- Opening Delimiter -

(** ** Permissions *)

Lemma find_permission_Ok (d : auth_db TP TU TL TG) l r :
  find_permission d l = Ok r -> actor l <> 0 /\ r = find_by_owner d (actor l) (permission l).
Proof.
  unfold find_permission, rethrow_as. destruct (_ ≫= _) as [q|e] eqn:E; [|by destruct (is_a e _)]. intros [= <-].
  apply bind_Ok in E as (_ & Hne%sys_assert_Ok & [= <-]). bool_to_Z. done.
Qed.

(** The row [find_permission] returns. *)
Lemma found_row pack ex s owner name p :
  accounts_wf pack ex s -> owner <> 0 -> find_by_owner (ns_auth s) owner name = Some p ->
  exists i, i <> 0 /\ perms (ns_auth s) !! i = Some p /\ po_owner p = owner /\ po_name p = name.
Proof.
  intros W Ho (i & Hi & Eo & En)%find_by_owner_Some. exists i. split_and!; try done. intros ->.
  pose proof (aw_reserved _ (nw_auth _ _ _ W)) as Hr. rewrite Hi in Hr. injection Hr as ->. by subst owner.
Qed.

Lemma check_update_Ok env u s :
  check_update env u s = Ok tt -> validate (ua_auth u) = true /\ is_Some (accs s !! ua_account u).
Proof.
  unfold check_update. intros Hr. repeat inv_res1.
  match goal with H' : db_get _ _ = Ok _ |- _ => apply db_get_Ok in H'; rewrite H' end. split; [done|eauto].
Qed.

(** The parent of the updated permission: none for [owner], a permission of the same
    account for any other. *)
Lemma update_parent_Ok pack ex s u id :
  accounts_wf pack ex s ->
  (if negb (ua_permission u =? owner_name)
   then parent ← get_permission (ns_auth s) (mk_level (ua_account u) (ua_parent u)); Ok (po_id parent)
   else Ok 0) = Ok id ->
  (id = 0 -> ua_permission u = owner_name) /\
  (id = 0 \/ exists q, perms (ns_auth s) !! id = Some q /\ po_owner q = ua_account u).
Proof.
  intros W. destruct (ua_permission u =? owner_name) eqn:E; bool_to_Z; cbn.
  - intros [= <-]. auto.
  - intros (q & (i & Hi & Hq & Ei & Eo & _)%get_permission_Ok & [= <-])%bind_Ok; [|apply W].
    rewrite Ei. split; [done|]. right. eauto.
Qed.

Lemma updateauth_step env c u s s' :
  native_laws env -> native_wf env s -> entries (ua_auth u) < 2 ^ 64 ->
  updateauth_body env c u s = Ok s' -> native_step env s s'.
Proof.
  intros L [W C] He. unfold updateauth_body. intros (_ & _ & Hr)%bind_Ok.
  apply bind_Ok in Hr as ([] & [Hv Hacc]%check_update_Ok & Hr).
  apply bind_Ok in Hr as (r & [Ha0 Er]%find_permission_Ok & Hr). cbn in Er, Ha0.
  apply bind_Ok in Hr as (id & Hid & Hr). destruct (update_parent_Ok _ _ _ _ _ W Hid) as [Hroot Hpar].
  pose proof (validated_size env _ L He Hv) as Hsz. rewrite permission_size_small in Hr by done.
  destruct r as [p|].
  - apply bind_Ok in Hr as ([] & _ & Hr). apply bind_Ok in Hr as (d & Hd & Hr).
    destruct (found_row _ _ _ _ _ _ W Ha0 (eq_sym Er)) as (i & Hi & Hp & Eo & En).
    pose proof (nw_permission_size _ _ _ W _ _ Hp) as Hsp. rewrite permission_size_small in Hr by done.
    rewrite i64_small in Hr by (change permission_billable with 288; lia).
    destruct (modify_permission_same _ _ _ _ _ Hd) as [El Eg].
    destruct (change_permission_wf _ _ _ _ _ _ _ _ W Hp Hi Hsz Hd) as (W' & q & Eq & EP & _).
    apply use_ram_moved in Hr as (t & Ht & Es). eapply native_step_ram; [exact Es|by split|exact Ht|].
    unfold native_bill. cbn. rewrite EP, El, Eg, (row_sum_update _ _ p) by done.
    unfold permission_bill at 2 3. rewrite Eq. lia.
  - apply bind_Ok in Hr as ([d p] & Hd & Hr).
    destruct (create_permission_Ok _ _ _ _ _ _ _ _ _ Hd) as (_ & _ & _ & Ea & El & Eg).
    destruct (add_permission_wf _ _ _ _ _ _ _ _ _ _ _ W Hacc Hroot Hpar Hsz Hd) as (W' & _ & _ & EP & Hf).
    rewrite Ea, permission_size_small in Hr by done.
    apply use_ram_moved in Hr as (t & Ht & Es). eapply native_step_ram; [exact Es|by split|exact Ht|].
    unfold native_bill. cbn. rewrite EP, El, Eg, row_sum_insert by done. unfold permission_bill at 1. rewrite Ea. lia.
Qed.

Lemma deleteauth_step env c r s s' :
  native_wf env s -> deleteauth_body env c r s = Ok s' -> native_step env s s'.
Proof.
  intros [W C]. unfold deleteauth_body. intros Hr. repeat inv_res1. bool_to_Z.
  match goal with H1 : get_permission _ _ = Ok _, H2 : remove_permission _ _ = Ok ?d |- _ =>
    rename H1 into Hp, H2 into Hd; rename d into d'; apply get_permission_Ok in Hp as (i & Hi & Hp & _ & Eo & En); [|apply W] end.
  cbn in Eo, En. destruct (remove_permission_same _ _ _ Hd) as [El Eg].
  destruct (drop_permission_wf _ _ _ _ _ _ W Hp ltac:(congruence) ltac:(congruence) Hd) as [W' EP].
  pose proof (nw_permission_size _ _ _ W _ _ Hp) as Hsp. rewrite permission_size_small in Hr by done.
  rewrite i64_small in Hr by (change permission_billable with 288; lia).
  apply use_ram_moved in Hr as (t & Ht & Es). eapply native_step_ram; [exact Es|by split|exact Ht|].
  unfold native_bill. cbn. rewrite EP, El, Eg, (row_sum_delete _ _ _ _ Hp). unfold permission_bill at 2. lia.
Qed.
(* ===== verification/NativeReachable.v ===== *)
(** * Chain states the native actions reach

    From the accounts of a new chain on, whatever native actions run and however
    contracts, billing and sequence numbers move between them, the account,
    permission, link, code and resource tables stay consistent. *)

From S2P Require Import Prelude Exceptions Types Chainbase ObjectIndex Name Authority AuthorizationManager.
From S2P Require Import ResourceLimits IteratorCache ContractTables ContractTableProps ActionExecution.
From S2P Require Import NativeActions NativeCode NativeAccounts NativeActionProps.

Section reachable.
Context `{SoftFloat} {TT KT IT TP TU TL TG TA TM TC LT UT : Type}.
Context `{!ObjectIndex table_id_object TT tid_conflict}.
Context `{!ObjectIndex key_value_object KT kv_conflict}.
Context `{!ObjectIndex index_object IT ix_conflict}.
Context `{!ChainIndex Z permission_object TP} `{!ChainIndex Z Z TU}
  `{!ChainIndex (Z * Z * Z) Z TL} `{!ChainIndex digest generated_transaction TG}.
Context `{!ChainIndex Z account_object TA} `{!ChainIndex Z account_metadata_object TM}
  `{!ChainIndex (digest * Z * Z) code_object TC}.
Context `{!ChainIndex (bool * Z) resource_limits_object LT} `{!ChainIndex Z resource_usage_object UT}.
Local Notation nstate := (@native_state TT KT IT TP TU TL TG TA TM TC LT UT).
Implicit Types s : nstate.
Local Notation accs s := (idx_view (ns_accounts s)).
Local Notation metas s := (idx_view (ns_metadata s)).
Local Notation codes s := (idx_view (ns_codes s)).
Local Notation perms d := (idx_view (permissions d)).

(** ** A new chain *)

Lemma empty_wf env d t :
  AuthorizationManager.initialize_database empty_db = Ok d ->
  native_wf env (mk_native idx_empty idx_empty idx_empty d ResourceLimits.initialize_database t : nstate).
Proof.
  intros Hd. pose proof (init_wf d Hd) as W. revert Hd. unfold AuthorizationManager.initialize_database.
  intros (tp & [_ Etp]%db_create_Ok & [= <-])%bind_Ok. cbn in Etp. rewrite idx_empty_view in Etp.
  assert (forall i p, idx_view tp !! i = Some p -> i = 0 /\ p = reserved_permission) as Hone.
  { intros i p. rewrite Etp. intros [[<- <-]|[_ []%lookup_empty_Some]]%lookup_insert_Some. done. }
  split.
  - split; cbn; rewrite ?idx_empty_view; try done.
    + intros a [x []%lookup_empty_Some].
    + intros a. rewrite ?idx_empty_view. split; intros [x []%lookup_empty_Some].
    + intros i p [-> _]%Hone. done.
    + intros a [x []%lookup_empty_Some].
    + intros i p [-> _]%Hone. done.
    + intros a [x []%lookup_empty_Some].
    + intros i p [_ ->]%Hone. done.
  - cbn. rewrite !idx_empty_view. split; [|intros k o []%lookup_empty_Some].
    intros k. rewrite lookup_empty. apply row_sum_empty.
Qed.

Lemma add_pending_ram_usage_grow a delta (rl rl' : rl_db LT UT) :
  add_pending_ram_usage a delta rl = Ok rl' -> rows_grow rl rl'.
Proof.
  unfold add_pending_ram_usage. destruct (delta =? 0); [by intros [= <-]|]. intros Hr. repeat inv_res1.
  match goal with H' : db_modify _ _ _ = Ok _ |- _ => apply db_modify_view in H' as (v & v' & _ & _ & E) end.
  subst rl'. split; cbn; [done|]. intros y Hy. rewrite E, lookup_insert_is_Some'. auto.
Qed.

Lemma create_native_account_wf env ts sysio_abi name owner active b s s' :
  native_wf env s -> 0 < name < 2 ^ 64 -> zlength sysio_abi < 2 ^ 32 ->
  0 <= get_billable_size (ne_pack_size env) owner < 2 ^ 50 ->
  0 <= get_billable_size (ne_pack_size env) active < 2 ^ 50 ->
  create_native_account env ts sysio_abi name owner active b s = Ok s' ->
  native_wf env s' /\ is_Some (accs s' !! name).
Proof.
  intros W Hn Habi Ho Ha. unfold create_native_account. intros (s1 & Hc & Hr)%bind_Ok.
  apply bind_Ok in Hr as (rl & Hrl%add_pending_ram_usage_grow & Hr). apply bind_Ok in Hr as (_ & _ & [= <-]).
  apply create_account_wf in Hc as ([W1 C1] & Hs & _); try done; [|by case_match].
  split; [|done]. split; [by apply set_limits_wf|done].
Qed.

Lemma initialize_accounts_wf env ts sysio_abi key t s :
  native_laws env -> zlength sysio_abi < 2 ^ 32 ->
  initialize_accounts env ts sysio_abi key t = Ok s -> native_wf env s.
Proof.
  intros L Habi. unfold initialize_accounts. intros (d & Hd & Hr)%bind_Ok.
  pose proof (empty_wf env d t Hd) as W0.
  assert (forall auth, entries auth <= 2 ^ 16 -> 0 <= get_billable_size (ne_pack_size env) auth < 2 ^ 50) as Hsz.
  { intros auth He. apply billable_size_bound; [apply L|done]. }
  apply bind_Ok in Hr as (s1 & H1 & Hr). apply bind_Ok in Hr as (s2 & H2 & Hr). apply bind_Ok in Hr as (s3 & H3 & Hr).
  apply create_native_account_wf in H1 as [W1 _]; try done; [|by apply Hsz..].
  apply create_native_account_wf in H2 as [W2 _]; try done; [|by apply Hsz..].
  apply create_native_account_wf in H3 as [[W3 C3] Hp]; try done; [|by apply Hsz..].
  apply bind_Ok in Hr as (ap & (i & Hi & Hap & Ei & Eo & _)%get_permission_Ok & Hr); [|apply W3]. cbn in Eo.
  apply bind_Ok in Hr as ([d1 mp] & Hm & Hr). apply bind_Ok in Hr as ([d2 mi] & Hmi & [= <-]). rewrite Ei in Hm.
  assert (exists q, perms (ns_auth s3) !! i = Some q /\ po_owner q = producers_account_name) as Hq1 by eauto.
  destruct (add_permission_wf _ _ _ _ _ _ _ _ _ _ _ W3 Hp (fun E => False_ind _ (Hi E)) (or_intror Hq1)
    (Hsz (mk_authority 1 [] [mk_plw (mk_level sysio_name active_name) 1] []) ltac:(done)) Hm) as (W4 & Hmp & Hid & _).
  assert (exists q, perms d1 !! po_id mp = Some q /\ po_owner q = producers_account_name) as Hq2
    by (destruct Hmp as (q & ? & ? & _); eauto).
  destruct (add_permission_wf _ _ _ (set_auth d1 s3) _ _ _ _ _ _ _ W4 Hp (fun E => False_ind _ (Hid E)) (or_intror Hq2)
    (Hsz (mk_authority 1 [] [mk_plw (mk_level sysio_name active_name) 1] []) ltac:(done)) Hmi) as (W5 & _).
  split; [exact W5|exact C3].
Qed.
(* ===== verification/Packing.v ===== *)
(** * Binary serialisation ([fc/io/raw.hpp], [fc/io/datastream.hpp], [fc/container])

    A packed value is a list of bytes; unpacking reads from the front of the bytes
    that remain in the stream.  A [packer] is the pair of overloads [pack] and
    [unpack] of one C++ type; overloads for templates are functions on packers.
    [Lossless c P] says that values with [P] are packed and come back, with the rest
    of the stream left in place. *)

From S2P Require Import Prelude Exceptions.

(** ** Streams *)

Definition is_byte (b : Z) : Prop := 0 <= b < 256.

(** [datastream<const char*>::read] and [get] *)
Definition stream_read (n : nat) (s : list Z) : res (list Z * list Z) :=
  if (n <=? length s)%nat then Ok (take n s, drop n s) else Throw fc_out_of_range_exception.

Definition stream_get (s : list Z) : res (Z * list Z) :=
  match s with b :: s => Ok (b, s) | [] => Throw fc_out_of_range_exception end.

Record packer (T : Type) := mk_packer {
  pack : T -> res (list Z);
  unpack : list Z -> res (T * list Z) }.
Arguments mk_packer {T} pack unpack.
Arguments pack {T} p x.
Arguments unpack {T} p s.

(** [fc::raw::unpack<T>( vector<char> )]: bytes left over are ignored. *)
Definition unpack_bytes {T} (c : packer T) (bytes : list Z) : res T :=
  fc_rethrow ('(x, _) ← unpack c bytes; Ok x).

Class Lossless {T} (c : packer T) (P : T -> Prop) : Prop :=
  lossless x rest : P x -> exists bytes, pack c x = Ok bytes /\ unpack c (bytes ++ rest) = Ok (x, rest).
#[export] Hint Mode Lossless + ! - : typeclass_instances.
(* ===== verification/HostCalls.v ===== *)
(** * What native and contract code asks of the host

    The calls that read or change the chain state: database intrinsics, the native
    handlers of the system account, privileged intrinsics, deferred transactions and
    the queries native code makes of the controller directly, with their answers. *)

From S2P Require Import Prelude Exceptions Types ContractTables ContractTableTheorems TableCalls.
From S2P Require Import ActionExecution NativeActions.

(** [webassembly/privileged.cpp]; packed arguments are the bytes in the contract's
    memory. *)
Inductive privileged_call : Type :=
| pc_set_resource_limits (account ram_bytes net_weight cpu_weight : Z)
| pc_get_resource_limits (account : Z)
| pc_set_proposed_producers (packed : list Z)
| pc_set_proposed_producers_ex (format : Z) (packed : list Z)
| pc_set_wasm_parameters_packed (packed : list Z)
| pc_get_wasm_parameters_packed (size max_version : Z)
| pc_set_blockchain_parameters_packed (packed : list Z)
| pc_get_blockchain_parameters_packed (size : Z)
| pc_set_parameters_packed (packed : list Z)
| pc_get_parameters_packed (packed_ids : list Z) (size : Z)
| pc_is_privileged (account : Z)
| pc_set_privileged (account : Z) (is_priv : bool).

Section calls.
Context `{SoftFloat}.

Inductive node_call : Type :=
| nc_table (o : table_op)
| nc_native (a : native_action)
| nc_privileged (p : privileged_call)
| nc_send_deferred (sender_id payer : Z) (data : list Z) (replace_existing : Z)
| nc_cancel_deferred (sender_id : Z)
| nc_head_block_num
| nc_get_account_limits (account : Z)
| nc_get_account_ram_usage (account : Z)
| nc_set_account_limits (account ram_bytes net_weight cpu_weight : Z).

Inductive node_answer : Type :=
| answer_done
| answer_table (r : table_reply)
| answer_number (n : Z)
| answer_limits (ram_bytes net_weight cpu_weight : Z)
| answer_packed (size : Z) (written : option (list Z)).

Definition node_program : Type := @program node_call node_answer.

(** ** Native code *)

Definition ask (h : node_call) (k : node_answer -> node_program) : node_program :=
  p_call (call_world h) (fun r => match r with reply_world a => k a | _ => p_throw undefined_behavior end).

Definition attempt {A} (m : res A) (k : A -> node_program) : node_program :=
  match m with Ok a => k a | Throw e => p_throw e end.
End calls.
(* ===== verification/NodeWorld.v ===== *)
(** * Transactions with native actions and contracts

    The instance of [ActionWorld] with the state that actions change: the tables of
    contracts and native actions, the global properties, the RAM corrections and the
    NET usage of the transaction.  The nine native handlers are programs, all other code
    is a contract; both ask the host through [node_call].  Whole transactions then keep
    the state consistent and are billed for exactly what they add to it. *)

From S2P Require Import Prelude Exceptions Types Chainbase ObjectIndex IteratorCache Name Authority.
From S2P Require Import AuthorityChecker AuthorizationManager ResourceLimits ContractTables ContractTableProps.
From S2P Require Import ContractTableTheorems AccessLists ActionExecution ActionExecutionProps ActionTraces.
From S2P Require Import TableCalls NativeActions NativeCode NativeAccounts NativeActionProps NativeReachable.
From S2P Require Import Packing ChainPacking ChainConfig Privileged Deferred HostCalls ReducePolicy.

(** The bounds of a deferred transaction sent as [data] *)
Record send_fits (de : deferred_env) (c : context_info) (sender_id : Z) (data : list Z) (corrections : gmap Z Z) : Prop := {
  sent_fits trx : unpack_bytes p_transaction data = Ok trx -> deferred_fits de c sender_id trx corrections }.

Section node.
Context `{SoftFloat} {TT KT IT TP TU TL TG TA TM TC LT UT : Type}.
Context `{!ObjectIndex table_id_object TT tid_conflict}.
Context `{!ObjectIndex key_value_object KT kv_conflict}.
Context `{!ObjectIndex index_object IT ix_conflict}.
Context `{!ChainIndex Z permission_object TP} `{!ChainIndex Z Z TU}
  `{!ChainIndex (Z * Z * Z) Z TL} `{!ChainIndex digest generated_transaction TG}.
Context `{!ChainIndex Z account_object TA} `{!ChainIndex Z account_metadata_object TM}
  `{!ChainIndex (digest * Z * Z) code_object TC}.
Context `{!ChainIndex (bool * Z) resource_limits_object LT} `{!ChainIndex Z resource_usage_object UT}.
Local Notation nstate := (@native_state TT KT IT TP TU TL TG TA TM TC LT UT).
Local Notation tables_type := (@table_state TT KT IT).
(* ===== verification/TransactionRam.v ===== *)
(** * RAM of a transaction, from the tables to the account that pays

    Execution sums up the growth of the state; billing moves the RAM usage of one
    account by that sum.  Together: what the accounts are charged for is what the state
    grew by. *)

From S2P Require Import Prelude Exceptions Types Chainbase ObjectIndex IteratorCache Accumulators ResourceLimits.
From S2P Require Import Authority AuthorizationManager ContractTables ContractTableProps ContractTableTheorems.
From S2P Require Import AccessLists TransactionContext TransactionContextProps ActionExecution ActionTraces.
From S2P Require Import NativeActions NativeAccounts Privileged Deferred HostCalls NodeWorld.

Section ram.
Context `{SoftFloat} {TT KT IT TP TU TL TG TA TM TC LT UT : Type}.
Context `{!ObjectIndex table_id_object TT tid_conflict}.
Context `{!ObjectIndex key_value_object KT kv_conflict}.
Context `{!ObjectIndex index_object IT ix_conflict}.
Context `{!ChainIndex Z permission_object TP} `{!ChainIndex Z Z TU}
  `{!ChainIndex (Z * Z * Z) Z TL} `{!ChainIndex digest generated_transaction TG}.
Context `{!ChainIndex Z account_object TA} `{!ChainIndex Z account_metadata_object TM}
  `{!ChainIndex (digest * Z * Z) code_object TC}.
Context `{!ChainIndex (bool * Z) resource_limits_object LT} `{!ChainIndex Z resource_usage_object UT}.
Local Abbreviation world_type := (@node_world TT KT IT TP TU TL TG TA TM TC LT UT).

Context (nenv : native_env) (penv : priv_env) (denv : deferred_env) (clock : world_type -> res unit)
  (hash_output : world_type -> action -> list Z -> res digest) (laws : native_laws nenv).
#[local] Instance ram_world : ActionWorld world_type node_call node_answer :=
  node_action_world nenv penv denv clock hash_output.

Definition ram_of (rl : rl_db LT UT) (a : Z) : Z :=
  match idx_view (usage_idx rl) !! a with Some u => ram_usage u | None => 0 end.

(** The context that goes into billing after execution. *)
Definition after_exec (st : @trx_state world_type) (c : trx_context) : trx_context :=
  let t := ns_tables (nd_state (world st)) in
  set_ram_usage (total_ram_usage t) (merge_sort Z.le (elements (validate_ram_usage t))) c.

(** C23: From the first action to the bill: when a transaction of native actions and
    contracts has run and is paid for, billing moves the RAM usage of exactly one
    account, and by exactly the amount the billable size of the whole state (accounts,
    permissions, links, code, deferred transactions and contract tables) has grown,
    plus the corrections recorded for replaced deferred transactions.  The bounds are
    those of [node_trx_exec], and the sum of the RAM deltas is within [int64_t]. *)
Theorem transaction_ram_conserved fuel env levels apply_context_free context_free_actions actions
    (st st' : @trx_state world_type) tenv gl cpu net c (rl' : rl_db LT UT) :
  let s := nd_state (world st) in
  let s' := nd_state (world st') in
  action_traces st = [] -> executed_action_receipt_digests st = [] ->
  native_wf nenv s -> table_state_wf (ns_tables s) -> total_ram_usage (ns_tables s) = 0 ->
  trx_exec fuel env levels apply_context_free context_free_actions actions st = Some (Ok st') ->
  Z.of_nat (length (action_traces st')) < 2 ^ 32 -> nd_within (world st') ->
  is_i64 (total_ram_usage (ns_tables s')) -> ram_in_range (ns_rl s') ->
  bill tenv gl cpu net (after_exec st' c) (ns_rl s') = Ok rl' ->
  exists payer, forall a,
    ram_of rl' a - ram_of (ns_rl s') a =
      if a =? payer
      then state_bill nenv s' - state_bill nenv s + (corrections_of (world st') - corrections_of (world st)) else 0.
Proof.
  intros s s' Ht Hd Hwf Htw H0 Hrun Hlen Hin Hi Hr Hb.
  destruct (node_trx_balanced _ _ _ _ _ laws _ _ _ _ _ _ _ _ Ht Hd Hwf Htw Hrun Hlen Hin) as (_ & _ & Htot).
  apply bill_payer in Hb as (payer & Hc & _). apply charge_charges in Hc; [|done|exact Hi].
  destruct Hc as [(u & u' & Hu & Hu' & Hram & _) _ Ho _ _]. exists payer. intros a. unfold ram_of.
  destruct (a =? payer) eqn:E; bool_to_Z.
  - subst a. rewrite Hu, Hu', Hram. cbn in Hram |- *. subst s s'. lia.
  - rewrite (Ho a E). destruct (idx_view (usage_idx (ns_rl s')) !! a); lia.
Qed.
End ram.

- Closing Delimiter -

**TASK ITEM:** Start at the first line of the entries and stop at the line with "unfold find_permission, rethrow_as.". Retype each of those lines exactly, both ends included.

**YOUR RESPONSE:**
(** ** Permissions *)

Lemma find_permission_Ok (d : auth_db TP TU TL TG) l r :
  find_permission d l = Ok r -> actor l <> 0 /\ r = find_by_owner d (actor l) (permission l).
Proof.
  unfold find_permission, rethrow_as. destruct (_ ≫= _) as [q|e] eqn:E; [|by destruct (is_a e _)]. intros [= <-].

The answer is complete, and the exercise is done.